For all their radicalism elsewhere, D&G accept a conceptual

architecture they inherit from the age of empire: that between an Occident more or less coextensive with Christendom, and an Orient that sprawled away to the east and south. (The boundaries of the Orient were by no means fixed in the Western imagination; the early 19th-century Austrian diplomat Metternich is supposed to have said that “Asia begins at the Landstraße,” i.e. just east of the center of Vienna itself.)

And things were supposedly Different Out There, ethically or even ontologically

@adamgreenfield interesting discussion today, thanks! your questions about what kinds of things went into the crusaders and how they were changed are somewhat similar to those i had asked about the conquest of the new world, reading graeber/wengrow but also viveiros de castro and some others. it is a situation of conquest, annihilation, domination, beyond the bounds of what is normally understood by those terms, but also the dominators experience things they never would have, are changed, their concepts for comprehending the world are surely revolutionized, and they do not impose what they set out to, as reality and other peoples are far too obdurate to allow it...
@mousebot YES. I think about this all the time.

@adamgreenfield

Okay, I'll bite. D&G 's roots in psychoanalysis commit them to an understanding of "self" which makes it impossible for them to actually grasp radical Buddhist transcendence. Like many other Western thinkers who have tried to compare Buddhism as one religion among others, they inherit a theory of religion which is parasitic on some version or revision of the Enlightenment self - which obstructs understanding of the core problematic in Buddhism, let alone its account of experience or liberation.

@yetiinabox Oh, I don’t at all disagree.
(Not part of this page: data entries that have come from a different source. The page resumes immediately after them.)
Section Loading.
Variable petgraph_toposort : nat → list (nat * nat) → nat + list nat.
Variable tarjan_scc : nat → list (nat * nat) → list (list nat).
Variable fs : FileSystem.
Variable diff_paths : string → string → option string.
Variable opts : LoadProgramOptions.
Variable parse_source : string → list Ast.Stmt.
(** The package that each file belongs to and the source at each path. *)
Variable pkg_of : PkgFile → Pkg.
Variable src_of : string → string.
Abbreviation imported f := (imported_files fs diff_paths opts (pkg_of f) (path f)
  (stmt_of <$> parse_source (src_of (path f))) ([], [])).

Definition source_of (p : string) : Module := MkModule p (stmt_of <$> parse_source (src_of p)).
(** The files that a file imports with their packages. *)
Definition deps_of (f : PkgFile) : PkgMap := match imported f [] with Ok (Done r, _) => r.1 | _ => [] end.
Definition imports (f g : PkgFile) : Prop := g ∈ (deps_of f).*1.
Definition found (f : PkgFile) : bool := match imported f [] with Ok (Done _, _) => true | _ => false end.
Definition readable (f : PkgFile) : Prop := read_to_string fs (path f) = Some (src_of (path f)).
Definition given (f : PkgFile) (src : option string) : Prop :=
  match src with Some src => src = src_of (path f) | None => readable f end.

(** The files hold those of the entries and all that they import, each with its package;
    all can be read and their imports searched for. *)
Record loadable (U : gset PkgFile) (entries : list Entry) : Prop := {
  l_parent f : f ∈ U → is_Some (path_parent (path f));
  l_found f : f ∈ U → found f = true;
  l_deps f g p : f ∈ U → (g, p) ∈ deps_of f → g ∈ U ∧ p = pkg_of g ∧ readable g;
  l_entries e f src : e ∈ entries → (f, src) ∈ entry_files fs e →
    f ∈ U ∧ pkg_of f = MkPkg (entry_name e) (entry_path e) ∧ given f src }.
The one thing I’d quibble with is that word “transcendence.”
@yetiinabox (In fact, you kinda anticipate my conclusion…but we’ll get there, eventually.)

@adamgreenfield

I think it depends on the particular school of Buddhism (e.g., pure lands are provisional transcendences), and I think D&G use that term, but (to stop equivocating) the implicit dualism in {transcendence} is firmly rejected by, for example, Zen and Dzogchen - Rongzompa's _Black Snake Discourse_ is a thoroughly polemical rooting-out of dualism and transcendence.